A FUSE file system vending arbitrary volume of reproducible data in a file

This is a FUSE (3) application offering a file system. The file system presents one single file (with the name of your choice, for convenience), backed by a PRNG (by definition deterministic), vending from infinite series of bits. Currently the PRNG is the Splitmix64 algorithm (specifically the next_int variant, under "Basic pseudocode algorithm"). This specific PRNG was chosen for its fast data generation performance, simplicity of implementation, and a sufficient full period. Disclaimer: this isn't a cryptographic application -- the PRNG is not meant to be used as a CSPRNG.
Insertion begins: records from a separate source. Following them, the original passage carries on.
Lemma input_Inv (w w' : World) :
  dev w' = dev w → heap w' = heap w → projView w' = projView w →
  colormapTexture w' = colormapTexture w → bindGroup w' = bindGroup w →
  renderPassDesc w' = renderPassDesc w → vars w' = vars w →
  ((pc w' = AwaitMap) ↔ (pc w = AwaitMap)) →
  Inv w → Inv w'.
Proof.
  intros Hd Hh Hv Hc Hb Hr Hvs Hpc [I1 I2 I3 I4 I5 I6 I7 I8 I9 I10 I11 I12 I13 I14 I15].
  split; unfold entries in *; rewrite ?Hd, ?Hh, ?Hv, ?Hc, ?Hb, ?Hr, ?Hvs; try done.
  - destruct I2 as (u & cells & Hu & ? & ? & Hm & ? & ? & ?). exists u, cells.
    repeat split; try done. rewrite Hm.
    destruct (decide (pc w = AwaitMap)), (decide (pc w' = AwaitMap)); tauto.
  - intros Hp. apply I15. by apply Hpc.
Qed.


Lemma after_image_ok (width height : nat) (w : World) :
  Inv w → pc w ≠ AwaitMap → 0 < width → 0 < height →
  after_image (Some (width, height)) w
  = inr (tt, recomputed (swapped width height w)).
Proof.
  intros HI Hpc Hw Hh. unfold after_image, bind.
  rewrite swap_colormap_ok by done.
  apply update_camera_buffer_ok; [by apply swapped_Inv | done].
Qed.

Lemma after_image_inr (image : option (nat * nat)) (w w' : World) :
  Inv w → pc w ≠ AwaitMap → after_image image w = inr (tt, w') →
  ∃ width height, image = Some (width, height) ∧ 0 < width ∧ 0 < height
    ∧ w' = recomputed (swapped width height w).
Proof.
  intros HI Hpc E. destruct image as [[width height]|].
  - destruct (decide (0 < width ∧ 0 < height)) as [[Hw Hh]|Hz].
    + rewrite after_image_ok in E by done. injection E as <-. by eexists _, _.
    + unfold after_image, bind in E. by rewrite swap_colormap_zero in E.
  - done.
Qed.

Lemma loop_step_Inv (e : Event) (w w' : World) :
  Inv w → step e w = inr (tt, w') → Inv w'.
Proof.
  intros HI. destruct e; cbn [step]; unfold resume, bind, get.
  - destruct (decide (pc w = AwaitFrame)) as [Hpc|]; [|by intros [= <-]].
    assert (pc w ≠ AwaitMap) as Hpc' by (by rewrite Hpc).
    destruct (hidden w) eqn:Hh.
    { rewrite after_frame_hidden by done. by intros [= <-]. }
    destruct (decide (colormapName w = pickerValue w)) as [Hn|Hn].
    { rewrite after_frame_same by done. intros [= <-]. by apply recomputed_Inv. }
    rewrite after_frame_swap by done. intros [= <-].
    by eapply input_Inv; [..|exact HI].
  - destruct (decide (pc w = AwaitImage)) as [Hpc|]; [|by intros [= <-]].
    assert (pc w ≠ AwaitMap) as Hpc' by (by rewrite Hpc).
    intros E. apply after_image_inr in E as (width & height & _ & ? & ? & ->); try done.
    by apply recomputed_Inv; [apply swapped_Inv|].
  - destruct (decide (pc w = AwaitMap)) as [Hpc|]; [|by intros [= <-]].
    rewrite after_map_ok by done. intros [= <-]. by apply drawn_Inv.
  - unfold modify. intros [= <-]. eapply input_Inv; [..|exact HI]; try done;
      unfold mousemove; by repeat case_match.
  - unfold modify. intros [= <-]. by eapply input_Inv; [..|exact HI].
  - unfold modify. intros [= <-]. by eapply input_Inv; [..|exact HI].
  - unfold modify. intros [= <-]. by eapply input_Inv; [..|exact HI].
  - unfold modify. intros [= <-]. by eapply input_Inv; [..|exact HI].
  - unfold modify. intros [= <-]. by eapply input_Inv; [..|exact HI].
  - unfold modify. intros [= <-]. by eapply input_Inv; [..|exact HI].
Qed.

Lemma loop_run_Inv (es : list Event) (w w' : World) :
  Inv w → run es w = inr (tt, w') → Inv w'.
Proof.
  revert w. induction es as [|e es IH]; intros w HI; cbn [run].
  - by intros [= <-].
  - unfold bind. destruct (step e w) as [|[[] w1]] eqn:E; [done|].
    intros Hr. eapply IH; [|exact Hr]. by eapply loop_step_Inv.
Qed.

Lemma loop_setup_Inv (h : Host) (volumeName : string) :
  wlp (bufs <- setup_buffers h;; setup h volumeName bufs)
      (λ w d, Inv (set_dev d w)) empty_device.
Proof.
  destruct h as [gpu ad pg msgs [vs ixs] hash vols img rdims rsize cam0 pr0 hid0 pk0 vpk0].
  unfold setup_buffers, setup, empty_device.
  cbn [the_cube colormapImage radarDims radarDataSize camera0 proj0 hidden0 picker0
       volumePicker0 vertices indices].
  wlp_go.
  split; cbn.
  - eexists _, _. rewrite !lookup_insert_ne, lookup_insert_eq by done.
    split; [done|]. cbn. repeat split; try done. by repeat constructor.
  - eexists _, _. rewrite lookup_insert_eq. split; [done|]. cbn. by repeat split.
  - done.
  - done.
  - done.
  - by eexists.
  - rewrite lookup_insert_ne, lookup_insert_eq by done. by eexists.
  - rewrite lookup_insert_ne, lookup_insert_eq by done. by eexists.
  - intros k tx. destruct (decide (k = 5)) as [->|?].
    { rewrite lookup_insert_eq. by intros [= <-]. }
    rewrite lookup_insert_ne by done. destruct (decide (k = 4)) as [->|?].
    { rewrite lookup_insert_eq. by intros [= <-]. }
    by rewrite lookup_insert_ne.
  - intros k Hk. by rewrite !lookup_insert_ne by lia.
  - done.
  - apply mat4_create_length.
  - done.
  - intros id Hin. not_listed Hin.
  - done.
Qed.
You can think of the purpose of this project as making available a file much like the well-known /dev/random, except a) the file made available is meant to function as a so-called regular file, seekable and allowing random-access -- not e.g. a device [file] that /dev/random is [categorised as], and b) the file produces the same data for the same reading offset, every time -- as if it was a real, storage-backed file containing the specific series of bits. Again: the PRNG does not pass criteria for randomness sufficient for e.g. CSRNG -- for purposes of the file system it's of little consequence how "random" the data are, the only important properties of their distribution are such that minimise chance of accidentally writing wrong data at the right offset by an application being verified that relies on the file system.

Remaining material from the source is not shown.